Metabolomics in acromegaly: a systematic review.

Abstract

The therapeutic response heterogeneity in acromegaly persists, despite the medical-surgical advances of recent years. Thus, personalized medicine implementation, which focuses on each patient, is justified. Metabolomics would decipher the molecular mechanisms underlying the therapeutic response heterogeneity. Identification of altered metabolic pathways would open new horizons in the therapeutic management of acromegaly. This research aimed to evaluate the metabolomic profile in acromegaly and metabolomics' contributions to understanding disease pathogenesis.
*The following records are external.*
Definition SPAN_DEFINITIONS : list SpanDefinition :=
  [mkDef "Client request" 0 2 (fun _ => ok)
     (fun l => [("http.method", "POST"); ("http.url", "/rpc");
                ("client.ip", or "unknown" (AuditLogView_client_ip l));
                ("request.id", or "—" (AuditLogView_request_id l))])
     (fun _ => ["Request received"]) (fun _ => []);
   mkDef "Authentication" 3 8 (fun l => if auth_failed l then error else ok)
     (fun l => [("auth.subject", or "—" (AuditLogView_subject_id l));
                ("auth.type", or "api_key" (SubjectType_value <$> AuditLogView_subject_type l));
                ("auth.outcome", if auth_failed l then "fail" else "pass")])
     (fun l => if auth_failed l then ["Token validation failed"] else ["API key verified"; "Subject resolved"])
     (fun l => if auth_failed l then ["Authentication failed: invalid or expired API key"] else []);
   mkDef "Policy evaluation" 12 6 (fun l => if denied l then error else ok)
     (fun l => [("policy.server", or "—" (AuditLogView_server_slug l));
                ("policy.tool", or "—" (AuditLogView_tool_name l));
                ("policy.outcome", if denied l then "deny" else "allow")])
     (fun l => if denied l then ["RBAC policy matched: deny"] else ["Permissions resolved"; "Policy check passed"])
     (fun l => if denied l
               then ["Access denied to tool " +:+ quoted (or "unknown" (AuditLogView_tool_name l))
                     +:+ " on server " +:+ quoted (or "unknown" (AuditLogView_server_slug l))]
               else []);
   mkDef "Rate limit check" 19 4 (fun l => if limited l then error else ok)
     (fun l => [("ratelimit.subject", or "—" (AuditLogView_subject_id l));
                ("ratelimit.server", or "—" (AuditLogView_server_slug l));
                ("ratelimit.result", if limited l then "exceeded" else "allowed")])
     (fun l => if limited l then ["Rate limit quota exceeded"] else ["Quota checked"; "Within limits"])
     (fun l => if limited l then ["Rate limit exceeded — request dropped"] else []);
   mkDef "Tool registry lookup" 24 3 (fun l => if untooled l then warn else ok)
     (fun l => [("tool.name", or "unknown" (AuditLogView_tool_name l));
                ("tool.server", or "—" (AuditLogView_server_slug l));
                ("tool.rpc", or "—" (AuditLogView_rpc_method l))])
     (fun l => if untooled l then ["Tool not found in registry"]
               else ["Tool " +:+ quoted (or "" (AuditLogView_tool_name l)) +:+ " resolved"; "Schema loaded"])
     (fun l => if untooled l then ["Tool not registered — proxying blind"] else []);
   mkDef "Upstream connection" 28 12 (fun l => if outcome_is "error" l then warn else ok)
     (fun l => [("upstream.server", or "—" (AuditLogView_server_slug l)); ("upstream.transport", "http");
                ("upstream.status", if outcome_is "error" l then "degraded" else "healthy")])
     (fun _ => ["TCP connect"; "TLS handshake"; "Connection pooled"])
     (fun l => if outcome_is "error" l then ["Upstream responded slowly"] else []);
   mkDef "Tool execution" 41 35
     (fun l => if outcome_is "error" l || outcome_is "failure" l then error
               else if outcome_is "warn" l then warn else ok)
     (fun l => [("tool.name", or "—" (AuditLogView_tool_name l));
                ("tool.server", or "—" (AuditLogView_server_slug l));
                ("exec.outcome", AuditLogView_outcome l); ("exec.rpc", or "—" (AuditLogView_rpc_method l))])
     (fun l => if outcome_is "error" l then ["Tool invoked"; "Upstream returned error"]
               else ["Tool invoked"; "Response received"; "Parsing result"])
     (fun l => if outcome_is "error" l then [JSON_stringify (detail_json l)] else []);
   mkDef "Response filtering" 77 5 (fun _ => ok)
     (fun _ => [("filter.pii", "active"); ("filter.redact_secrets", "active")])
     (fun _ => ["PII scan complete"; "Secrets redacted"; "Response approved"]) (fun _ => []);
   mkDef "Audit event" 83 2 (fun _ => ok)
     (fun l => [("audit.event_type", AuditEventType_value (AuditLogView_event_type l));
                ("audit.outcome", AuditLogView_outcome l); ("audit.id", AuditLogView_id l)])
     (fun _ => ["Audit record written"]) (fun _ => [])].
A systematic review was carried out by querying four electronic databases and evaluating patients with acromegaly through metabolomic techniques. In all, 21 studies containing 362 patients were eligible. Choline, the ubiquitous metabolite identified in growth hormone (GH)-secreting pituitary adenomas (Pas) by in vivo magnetic resonance spectroscopy (MRS), negatively correlated with somatostatin receptors type 2 expression and positively correlated with magnetic resonance imaging T2 signal and Ki-67 index. Moreover, elevated choline and choline/creatine ratio differentiated between sparsely and densely granulated GH-secreting PAs. MRS detected low hepatic lipid content in active acromegaly, which increased after disease control. The panel of metabolites of acromegaly deciphered by mass spectrometry (MS)-based techniques mainly included amino acids (especially branched-chain amino acids and taurine), glyceric acid, and lipids. The most altered pathways in acromegaly were the metabolism of glucose (particularly the downregulation of the pentose phosphate pathway), linoleic acid, sphingolipids, glycerophospholipids, arginine/proline, and taurine/hypotaurine. Matrix-assisted laser desorption/ionization coupled with MS imaging confirmed the functional nature of GH-secreting PAs and accurately discriminated PAs from healthy pituitary tissue.